Write out again, exactly, the lines below starting at the one with "(m : result" and ending at the one with "Proof. congruence. Qed.".

(Beginning of PROVIDED DATA)

(* ===== verification/Prelude.v ===== *)
(** * Workstream: a verification development

    Workstream routes tasks to contributors, admits their submissions, evaluates them with model
    calls under a budget, accepts the work, and records what it earned.  Its backend
    (src/backend/app) is a set of modules over one PostgreSQL database; modules call each other
    through ports inside one transaction, or through a transactional outbox.  This library models
    the parts that carry its guarantees as executable functions, follows the source file by file,
    and proves what each part promises.

    ** Parts, files and sources

    - Shared values.  [Prelude]: results of Python calls, automation, generic lemmas.  [Text],
      [Digest], [Instant]: Python's [str], UTF-8, SHA-256 and HMAC, UTC datetimes and their ISO
      texts, as far as the code uses them.  [Json]: core/hashing.py, the canonical JSON every
      sealed record is hashed through.
    - The outbox (modules/outbox, authorization/api/outbox_dispatch.py).  [OutboxApi]: api.py,
      values and payload rules.  [OutboxStore]: models.py, rows and constraints.
      [OutboxAppend]: service.py and repository.py.  [OutboxDelivery]: delivery.py and
      registry.py, the engine that claims, invokes, finalises and recovers.  [OutboxObserve]:
      delivery_repository.py, the readers.  [OutboxOutcome], [OutboxCustody]: what the engine
      decides and what its transactions do to the rows.  [OutboxSystem]: all interleavings of
      appenders and workers, and the abstract life cycle they refine.  [OutboxGuarantees],
      [OutboxProgress]: the theorems for producers, handlers and operators.
    - API rate control (modules/api_controls).  [RateControl].
    - Model usage (modules/model_usage).  [ModelApi]: api.py.  [ModelStore]: models.py and
      repository.py.  [ModelService], [ModelSetup]: service.py, profiles.py and setup.py, the
      two services that reserve, dispatch and settle model calls.  [ModelLedger]: the ledger they
      share as an abstract machine with its invariant; [ModelRefine]: every operation is a
      sequence of its moves; [ModelGuarantees], [ModelRun]: the theorems and a concrete run.
    - Submissions (modules/artifacts, core/zip_safety.py).  [ZipSafety]: the end records of a
      ZIP.  [Archive], [ArchiveRead], [ArchiveGuarantees]: inspection of an uploaded archive.
      [ArchivePaths]: the paths it reports, from the laws of Unicode normal form C.
      [ArchiveExport]: export into a scratch workspace, read-back and the sealed tree.
      [Manifest]: submission_manifest.py, the canonical manifest and the change gate.
      [SubmissionFlow]: the three composed.
    - Acceptance (modules/reviews, modules/tasks, modules/contributions, modules/compensation).
      [Lifecycle]: the controller that decides whether acceptance may have effects.  [Awards]:
      compensation/awards.  [Contributions]: contributions/records, proved against the interface
      [AwardPort] that [Awards] implements.  [Acceptance]: reviews/acceptance and
      tasks/accepted_effects.py, the transaction that composes them, with the routing predicate
      of the schema (revisions 0030, 0032, 0039).  [AcceptanceGuarantees],
      [AcceptanceRun]: the theorems and a concrete run.
    - Contribution policies (modules/contributions, contributions/units, modules/compensation).  [Rows], [Paging]:
      tables as lists of rows and keyset paging, shared.  [Bindings]: the adapter bindings a policy names and their life cycle.
      [PolicyApi]: the requests and values.  [PolicyStore]: rows and constraints of the policy
      graph.  [PolicyService]: create, save, publish, retire and the unit registry, each a whole
      transaction with its audit and receipt.  [PolicyEffects], [PolicyGuarantees]: what each
      transaction does to the graph; [PolicyHistory]: every sequence of them.  [PolicyTerms],
      [PolicyDigest]: the terms a version carries and the digest that seals them.  [PolicyReads]:
      the readers and their pages.  [PolicyShown]: what a contributor is shown against what
      acceptance pays.  [PolicyRun]: a concrete run.
    - Contribution exports (contributions/records, contributions/api/records.py).
      [ExportCursor]: signed cursors.  [ExportStore]: requests, snapshots and their slots, pages.
      [ExportPages]: following the pages of a snapshot.  [ExportView]: the service that joins
      acceptances, awards and frozen terms into the records shown.  [ExportCsv]: the CSV
      rendering and a reader for it.  [ExportRun]: a concrete run.
    - Tasks and assignments (modules/tasks, the guard of authorization/domain/task_authority.py,
      the checks of audit/schemas.py and adapters/audit).  [TaskStore]: models.py, repository.py
      and lifecycle.py, rows and constraints.  [TaskCommands]: service.py, command_replay.py and
      authorized_commands.py, the four commands with their receipts.  [TaskInvalidation]:
      assignment_invalidation.py and its publication, how a contributor who lost the authority to
      submit loses the task.  [TaskEffects]: what each command does.  [TaskSystem]: all
      interleavings of commands, revocations and the writers behind a claim, and their invariant.
      [TaskGuarantees], [TaskRevocation], [TaskRun]: the theorems and a concrete run.

    ** Conventions

    Functions and fields keep the names of the source; a leading underscore is the source's.
    A UUID is its 128-bit integer, a timestamp the number of microseconds since year 1, money an
    integer of nano-dollars or a decimal with its scale; bounded columns keep their bounds as
    checks.  A call that may raise returns [result]; [Raise] is an exception, and since callers
    roll back, a call that raises changes no table.  A table is a finite map or a list, with its
    CHECK and UNIQUE constraints as a condition on every write.  A transaction is a function from
    a database to a result and a database; where the code opens several transactions the model is
    split there, and the system theorems interleave them freely.

    What the code takes from outside is an argument: clock readings, new identities, what a
    session or connection reports, answers of the authority and evidence ports, event handlers,
    and what [zipfile], [zlib] and [unicodedata] return.  The theorems quantify over these, and
    name the documented behaviour they need where they need any ([zlib_ok] of a decompressor, [NormalForm] of a normalisation).
    Foreign keys and triggers of the schema are an arbitrary further condition on a write
    ([ca_admits], [ai_admits] and the like), so a safety theorem holds whatever they refuse.  Row
    and advisory locks are not modelled: one function is one serialised transaction.  Nothing is
    assumed about SHA-256; statements that need it exhibit the colliding inputs.

    ** Theorems

    Safety and invariants: budgets conserved and run ceilings kept in every reachable ledger; at
    most one invocation per generation, exclusive leases, final closing and custody in every
    reachable outbox; the books of acceptances, contributions and awards agree in every reachable
    database, and the lifecycle history is complete; a published policy version never changes,
    its resources were active when it was published, and what contributors are shown of it is
    what acceptance pays; in every reachable database a task being worked on is held by exactly one
    contributor, claims of a task alternate with releases, and a command has one effect for one
    key; adapter bindings and policies keep their life cycles; archives have no hidden byte and an
    unambiguous inventory, sealed trees hold what was committed; rate windows are exact.
    Refinement: the delivery engine implements the event life cycle, the two model services the
    ledger machine.  Functional behaviour and replay: append, finalisation, completion,
    acceptance, participation, awards, lifecycle transitions and policy commands, on success and
    on repetition; readers return the rows they name, and following their cursors lists each row
    once; an export walks exactly the snapshot its first page took, and each of its records
    agrees with the rows of acceptance, awards and terms it stands for; a task command is repeated
    with its first response; a revocation is published for exactly the assignments it is about, and
    its event releases each of them once, however often and late it is delivered again.  Round
    trips: canonical JSON, ISO instants, quantities, ZIP end records, manifests, signed cursors, CSV
    exports without formulas.  Bounds and termination: payload budgets, reservations, attempts, inflation, candidate paging.  Progress:
    a due event is delivered and an expired lease is released.  Three deviations are theorems too:
    inspection does not enforce the entry limit that export enforces ([entry_limit_gap]), the raw
    digest check of the model services is more lenient than the pattern ([sha_check]), and
    retiring a policy strands its open draft ([retire_strands_draft]).

    ** Bounds and fuel

    Recursion that is not structural carries fuel, and the fuel is proved sufficient: the JSON
    reader gets the length of its text, the inflation loop the number of bytes it may still
    produce and consume, candidate paging and the publication of a revocation the number of rows.

    ** Not modelled

    HTTP routes, adapters, workers and sessions are glue and I/O.  Object storage and the
    projection of a ZIP into a directory are I/O.  The authorization kernel is behind the ports.
    The SQL of the schema revisions enters through the conditions above, except for the functions
    named in the files.  Checkers supervise processes and call providers.  Submission
    creation, post-submit routing and revisions enter the task system by what they write to tasks
    and assignments and the state they check; these workflows themselves, human review, and
    model-usage grants and inspection are separate components of which the parts above see only
    the values passed to them; they are outside the scope of this library.  Batch screening and
    release of tasks, imports of tasks and the task reads are neither modelled nor steps of the
    task system: its theorems are about the single commands, revocations and the writers behind a
    claim. *)

From Stdlib Require Export ZArith Lia.
From stdpp Require Export sorting.
From stdpp Require Export base gmap strings option list.

#[export] Set Default Goal Selector "!".
Global Open Scope Z_scope.

(** ** Results: Python calls that may raise *)

(** [Ok a] is a normal return; [Raise e] an exception that leaves the call. *)
Inductive result (E A : Type) : Type :=
| Ok (a : A)
| Raise (e : E).
Arguments Ok {_ _} _.
Arguments Raise {_ _} _.

#[export] Instance result_ret E : MRet (result E) := λ _, Ok.
#[export] Instance result_bind E : MBind (result E) := λ _ _ f m,
  match m with Ok a => f a | Raise e => Raise e end.
#[export] Instance result_fmap E : FMap (result E) := λ _ _ f m,
  match m with Ok a => Ok (f a) | Raise e => Raise e end.

(** [ensure b e] is [if not b: raise e]. *)
Definition ensure {E} (b : bool) (e : E) : result E unit :=
  if b then Ok tt else Raise e.

Definition is_ok {E A} (r : result E A) : bool :=
  match r with Ok _ => true | Raise _ => false end.

Lemma ensure_Ok {E} (b : bool) (e : E) x : ensure b e = Ok x → b = true.
Proof. by destruct b. Qed.

Lemma ensure_bind_Ok {E A} (b : bool) (e : E) (k : unit → result E A) a :
  (ensure b e ≫= k) = Ok a ↔ b = true ∧ k tt = Ok a.
Proof. destruct b; simpl; naive_solver. Qed.

Lemma result_bind_Ok {E A B} (m : result E A) (f : A → result E B) b :
  (m ≫= f) = Ok b ↔ ∃ a, m = Ok a ∧ f a = Ok b.
Proof. destruct m; simpl; naive_solver. Qed.

Lemma Ok_inj {E A} (a b : A) : Ok (E:=E) a = Ok b → a = b.
Proof. congruence. Qed.

Definition oget {E A} (o : option A) (e : E) : result E A :=
  match o with Some a => Ok a | None => Raise e end.

Lemma oget_Ok {E A} (o : option A) (e : E) a : oget o e = Ok a ↔ o = Some a.
Proof. destruct o; simpl; naive_solver. Qed.

(** Rewriting rules for single steps, for goals whose arguments must not be computed. *)
Lemma bind_Ok {E A B} (a : A) (f : A → result E B) : (Ok a ≫= f) = f a.
Proof. done. Qed.

Lemma bind_oget {E A B} (a : A) (e : E) (f : A → result E B) : (oget (Some a) e ≫= f) = f a.
Proof. done. Qed.

(** [run] unfolds the monad and nothing else. *)
Ltac run := cbn [mbind mret fmap result_bind result_ret result_fmap ensure oget negb orb andb fst snd].
Tactic Notation "run" "in" hyp(H) :=
  cbn [mbind mret fmap result_bind result_ret result_fmap ensure oget negb orb andb fst snd] in H.

(** ** Sums *)

Definition sumZ (l : list Z) : Z := foldr Z.add 0 l.

Lemma sumZ_app l k : sumZ (l ++ k) = sumZ l + sumZ k.
Proof. induction l as [|x l IH]; simpl; [done|]. rewrite IH. lia. Qed.

#[export] Instance sumZ_Permutation : Proper ((≡ₚ) ==> (=)) sumZ.
Proof. induction 1; simpl; lia. Qed.

(** [filter] of the Standard Library respects permutations, as stdpp's does. *)
#[export] Instance bool_filter_Permutation {A} (f : A → bool) :
  Proper ((≡ₚ) ==> (≡ₚ)) (List.filter f).
Proof.
  induction 1 as [|x l k _ IH|x y l|l k m _ IH1 _ IH2]; cbn; [done| | |by etrans].
  - destruct (f x); [by constructor|done].
  - destruct (f x), (f y); try done. by constructor.
Qed.

(** The state a call leaves *)
Definition state_of {E R S} (res : result E (R * S)) (s : S) : S :=
  match res with Ok (_, s') => s' | Raise _ => s end.

Lemma state_of_Ok {E R S} (res : result E (R * S)) s :
  is_ok res = true → ∃ r, res = Ok (r, state_of res s).
Proof. destruct res as [[r s']|]; [|done]. by exists r. Qed.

(End of PROVIDED DATA)

ANSWER TO THIS TASK:
Lemma result_bind_Ok {E A B} (m : result E A) (f : A → result E B) b :
  (m ≫= f) = Ok b ↔ ∃ a, m = Ok a ∧ f a = Ok b.
Proof. destruct m; simpl; naive_solver. Qed.

Lemma Ok_inj {E A} (a b : A) : Ok (E:=E) a = Ok b → a = b.
Proof. congruence. Qed.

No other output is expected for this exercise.